**GOAL OF THE EXERCISE**
Produce an exact copy of the lines below, starting at the first and ending with the line containing "tracking, event listeners)".

**EXERCISE DATA**
(** * Sonic-Deck: frontend playback tracking, waveform queue, settings and
      hotkey display, embedded shallowly and verified.

    Sources embedded here:
    - [components/Dashboard.tsx]   (playback tracking, event listeners)
    - [components/Settings.tsx]    (global volume boost controls)
    - [utils/waveformQueue.ts]     (serialised get_waveform requests)
    - [utils/hotkeyDisplay.ts]     (technical <-> display hotkey strings)

    JavaScript [number]s are modelled as exact rationals ([Q]); only
    constants and comparisons occur on them in the embedded code.
    JavaScript strings are modelled as [string], read as UTF-8 bytes.
    The gain calculator is backend code that is not among these
    sources; it is modelled from the specification, over the reals. *)

From Stdlib Require Import String Ascii List ZArith QArith Lia Bool.
From Stdlib Require Import Reals Lra.
From Stdlib Require Import Sorted Permutation DecimalString.
From stdpp Require Import base gmap strings list.
Import ListNotations.

(** [number] of TypeScript. *)
Definition number : Type := Q.

(** JavaScript truthiness of a string: the empty string is falsy. *)
Definition truthy (s : string) : bool :=
  match s with
  | EmptyString => false
  | String _ _ => true
  end.

(* ===================================================================== *)
(** * [Map<string, string>] with insertion order *)
(* ===================================================================== *)

(** A JavaScript [Map] iterates in insertion order; [set] on a present key
    keeps the key's position, [delete] followed by [set] moves it to the
    end.  The handlers of the dashboard iterate over [entries()] and take
    the first match, and pick the last of [keys()], so the order is part
    of the model. *)
Module JsMap.

Definition t : Type := list (string * string).

Definition empty : t := [].

Fixpoint get (k : string) (m : t) : option string :=
  match m with
  | [] => None
  | (k', v) :: m' => if String.eqb k' k then Some v else get k m'
  end.

Definition has (k : string) (m : t) : bool :=
  match get k m with Some _ => true | None => false end.

Fixpoint set (k v : string) (m : t) : t :=
  match m with
  | [] => [(k, v)]
  | (k', v') :: m' =>
      if String.eqb k' k then (k', v) :: m' else (k', v') :: set k v m'
  end.

Fixpoint delete (k : string) (m : t) : t :=
  match m with
  | [] => []
  | (k', v') :: m' =>
      if String.eqb k' k then delete k m' else (k', v') :: delete k m'
  end.

Definition clear (_ : t) : t := [].

Definition keys (m : t) : list string := map fst m.
Definition values (m : t) : list string := map snd m.
Definition entries (m : t) : list (string * string) := m.
Definition size (m : t) : nat := length m.

(** Well-formedness: every key occurs once. *)
Definition wf (m : t) : Prop := List.NoDup (keys m).

End JsMap.

(* ===================================================================== *)
(** * Asynchronous handlers as resumptions *)
(* ===================================================================== *)

(** Commands sent to the backend through [invoke]. *)
Record PlayArgs := {
  filePath : string;
  deviceId1 : string;
  deviceId2 : string;
  pvolume : number;
  trimStartMs : option number;
  trimEndMs : option number;
}.

Inductive Command :=
| play_dual_output (args : PlayArgs)
| stop_playback (playbackId : string)
| stop_all_audio
| get_waveform (filePath : string) (numPeaks : number).

(** What an [await] waits for: a backend call or a timer. *)
Inductive Request :=
| Invoke (c : Command)
| Sleep (ms : nat).

(** How the awaited promise settles.  [Resolved] carries the returned
    string (the playback id for [play_dual_output]); [Rejected] carries
    the error, already rendered as a string. *)
Inductive Response :=
| Resolved (v : string)
| Rejected (err : string).

(** An [async] function body over a store [S]: it runs synchronously to
    its next [await], leaving a request and a continuation that is run
    when the promise settles. *)
#[local] Unset Elimination Schemes.
Inductive Task (S : Type) : Type :=
| Done
| Await (r : Request) (k : Response -> S -> S * Task S).
#[local] Set Elimination Schemes.
Arguments Done {S}.
Arguments Await {S} r k.

(** Run a task to completion with every awaited promise settled by
    [oracle], nothing else running in between.  The result is the final
    store and, for every request, the store at the moment the request was
    issued. *)
Fixpoint run {S : Type} (oracle : Request -> Response)
    (t : Task S) (st : S) : S * list (S * Request) :=
  match t with
  | Done => (st, [])
  | Await r k =>
      match k (oracle r) st with
      | (st', t') =>
          let (final, trace) := run oracle t' st' in
          (final, (st, r) :: trace)
      end
  end.

(** An asynchronous handler, started on a store and run to completion. *)
Definition exec {S : Type} (oracle : Request -> Response)
    (h : S -> S * Task S) (st : S) : S * list (S * Request) :=
  match h st with
  | (st', t) => run oracle t st'
  end.

(* ===================================================================== *)
(** * Dashboard: playback tracking *)
(* ===================================================================== *)

Module Dashboard.

(** [Sound] of [types.ts]. *)
Record Sound := {
  sound_id : string;
  sound_name : string;
  file_path : string;
  category_id : string;
  icon : option string;
  sound_volume : option number;
  is_favorite : bool;
  trim_start_ms : option number;
  trim_end_ms : option number;
}.

(** Payload of the [playback-progress] event. *)
Record PlaybackProgress := {
  playback_id : string;
  elapsed_ms : number;
  total_ms : number;
  progress_pct : number;
}.

(** Active waveform shown in the header. *)
Record ActiveWaveform := {
  soundId : string;
  soundName : string;
  wfFilePath : string;
  currentTimeMs : number;
  durationMs : number;
  wfTrimStartMs : option number;
  wfTrimEndMs : option number;
}.

(** Callbacks handed to [setTimeout(..., 300)]. *)
Inductive TimerCallback :=
| ResetWaveformExiting            (* setIsWaveformExiting(false) *)
| ClearWaveformAndExiting.        (* setActiveWaveform(null); setIsWaveformExiting(false) *)

(** Props and state of the component that the audio handlers touch. *)
Record State := {
  device1 : string;
  device2 : string;
  volume : number;
  soundLibrary : list Sound;
  playingSoundIds : gset string;
  playingSoundsRef : JsMap.t;          (* sound_id -> playback_id *)
  activeWaveform : option ActiveWaveform;
  isWaveformExiting : bool;
  toastMessage : option string;
  timers : list TimerCallback;
}.

Definition setPlayingSoundIds (f : gset string -> gset string) (st : State) : State :=
  {| device1 := device1 st; device2 := device2 st; volume := volume st;
     soundLibrary := soundLibrary st;
     playingSoundIds := f (playingSoundIds st);
     playingSoundsRef := playingSoundsRef st;
     activeWaveform := activeWaveform st;
     isWaveformExiting := isWaveformExiting st;
     toastMessage := toastMessage st; timers := timers st |}.

Definition updPlayingSoundsRef (f : JsMap.t -> JsMap.t) (st : State) : State :=
  {| device1 := device1 st; device2 := device2 st; volume := volume st;
     soundLibrary := soundLibrary st;
     playingSoundIds := playingSoundIds st;
     playingSoundsRef := f (playingSoundsRef st);
     activeWaveform := activeWaveform st;
     isWaveformExiting := isWaveformExiting st;
     toastMessage := toastMessage st; timers := timers st |}.

Definition putActiveWaveform (w : option ActiveWaveform) (st : State) : State :=
  {| device1 := device1 st; device2 := device2 st; volume := volume st;
     soundLibrary := soundLibrary st;
     playingSoundIds := playingSoundIds st;
     playingSoundsRef := playingSoundsRef st;
     activeWaveform := w;
     isWaveformExiting := isWaveformExiting st;
     toastMessage := toastMessage st; timers := timers st |}.

Definition setIsWaveformExiting (b : bool) (st : State) : State :=
  {| device1 := device1 st; device2 := device2 st; volume := volume st;
     soundLibrary := soundLibrary st;
     playingSoundIds := playingSoundIds st;
     playingSoundsRef := playingSoundsRef st;
     activeWaveform := activeWaveform st;
     isWaveformExiting := b;
     toastMessage := toastMessage st; timers := timers st |}.

Definition showToast (message : string) (st : State) : State :=
  {| device1 := device1 st; device2 := device2 st; volume := volume st;
     soundLibrary := soundLibrary st;
     playingSoundIds := playingSoundIds st;
     playingSoundsRef := playingSoundsRef st;
     activeWaveform := activeWaveform st;
     isWaveformExiting := isWaveformExiting st;
     toastMessage := Some message; timers := timers st |}.

Definition setTimeout (cb : TimerCallback) (st : State) : State :=
  {| device1 := device1 st; device2 := device2 st; volume := volume st;
     soundLibrary := soundLibrary st;
     playingSoundIds := playingSoundIds st;
     playingSoundsRef := playingSoundsRef st;
     activeWaveform := activeWaveform st;
     isWaveformExiting := isWaveformExiting st;
     toastMessage := toastMessage st; timers := timers st ++ [cb] |}.

Definition setProps (d1 d2 : string) (v : number) (lib : list Sound)
    (st : State) : State :=
  {| device1 := d1; device2 := d2; volume := v;
     soundLibrary := lib;
     playingSoundIds := playingSoundIds st;
     playingSoundsRef := playingSoundsRef st;
     activeWaveform := activeWaveform st;
     isWaveformExiting := isWaveformExiting st;
     toastMessage := toastMessage st; timers := timers st |}.

(** State of a freshly mounted component. *)
Definition initial (d1 d2 : string) (lib : list Sound) : State :=
  {| device1 := d1; device2 := d2; volume := 0.5%Q;
     soundLibrary := lib;
     playingSoundIds := ∅;
     playingSoundsRef := JsMap.empty;
     activeWaveform := None;
     isWaveformExiting := false;
     toastMessage := None; timers := [] |}.

(** The waveform record built for a sound (the three branches of the
    updater in [playSound] and the switch in the completion handler
    all build this record). *)
Definition waveformOf (sound : Sound) : ActiveWaveform :=
  {| soundId := sound_id sound;
     soundName := sound_name sound;
     wfFilePath := file_path sound;
     currentTimeMs := 0%Q;
     durationMs := 0%Q;
     wfTrimStartMs := trim_start_ms sound;    (* ?? null *)
     wfTrimEndMs := trim_end_ms sound |}.

(** [for (const [sid, pid] of ref.entries()) if (pid === p) { ...; break }] *)
Fixpoint findSoundId (p : string) (entries : list (string * string)) : option string :=
  match entries with
  | [] => None
  | (sid, pid) :: rest =>
      if String.eqb pid p then Some sid else findSoundId p rest
  end.

(** [soundLibrary.sounds.find((s) => s.id === id)] *)
Fixpoint findSound (i : string) (sounds : list Sound) : option Sound :=
  match sounds with
  | [] => None
  | s :: rest => if String.eqb (sound_id s) i then Some s else findSound i rest
  end.

(** Arguments of the [play_dual_output] call of [playSound]. *)
Definition playArgs (d1 d2 : string) (vol : number) (sound : Sound) : PlayArgs :=
  {| filePath := file_path sound;
     deviceId1 := d1;
     deviceId2 := d2;
     pvolume := match sound_volume sound with Some v => v | None => vol end;
     trimStartMs := trim_start_ms sound;
     trimEndMs := trim_end_ms sound |}.

(** "Clean up tracking" of the restart branch and of the error branch. *)
Definition untrack (sid : string) (st : State) : State :=
  setPlayingSoundIds (fun prev => prev ∖ {[sid]})
    (updPlayingSoundsRef (JsMap.delete sid) st).

(** The [// Start playback] block of [playSound]; [d1], [d2], [vol] are
    the values captured by the callback. *)
Definition startPlayback (d1 d2 : string) (vol : number) (sound : Sound)
    (st : State) : State * Task State :=
  let st1 := setPlayingSoundIds (fun prev => prev ∪ {[sound_id sound]}) st in
  (st1,
   Await (Invoke (play_dual_output (playArgs d1 d2 vol sound)))
     (fun r st2 =>
        match r with
        | Resolved playbackId =>
            (putActiveWaveform (Some (waveformOf sound))
               (updPlayingSoundsRef (JsMap.set (sound_id sound) playbackId) st2),
             Done)
        | Rejected error =>
            (untrack (sound_id sound) (showToast ("Error: " +:+ error) st2),
             Done)
        end)).

Definition playSound (sound : Sound) (st : State) : State * Task State :=
  let d1 := device1 st in
  let d2 := device2 st in
  let vol := volume st in
  if negb (truthy d1) || negb (truthy d2) then
    (showToast "Please configure audio devices in Settings first" st, Done)
  else
    match JsMap.get (sound_id sound) (playingSoundsRef st) with
    | Some currentPlaybackId =>
        if truthy currentPlaybackId then
          (st,
           Await (Invoke (stop_playback currentPlaybackId))
             (fun r st1 =>
                match r with
                | Resolved _ =>
                    (untrack (sound_id sound) st1,
                     Await (Sleep 100)
                       (fun _ st2 => startPlayback d1 d2 vol sound st2))
                | Rejected _ => startPlayback d1 d2 vol sound st1
                end))
        else startPlayback d1 d2 vol sound st
    | None => startPlayback d1 d2 vol sound st
    end.

Definition stopAllAudio (st : State) : State * Task State :=
  (st,
   Await (Invoke stop_all_audio)
     (fun r st1 =>
        match r with
        | Resolved _ =>
            (showToast "All audio stopped"
               (setTimeout ClearWaveformAndExiting
                  (setIsWaveformExiting true
                     (setPlayingSoundIds (fun _ => ∅)
                        (updPlayingSoundsRef JsMap.clear st1)))),
             Done)
        | Rejected error => (showToast ("Stop Error: " +:+ error) st1, Done)
        end)).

**EXERCISE RESULT**
(** * Sonic-Deck: frontend playback tracking, waveform queue, settings and
      hotkey display, embedded shallowly and verified.

    Sources embedded here:
    - [components/Dashboard.tsx]   (playback tracking, event listeners)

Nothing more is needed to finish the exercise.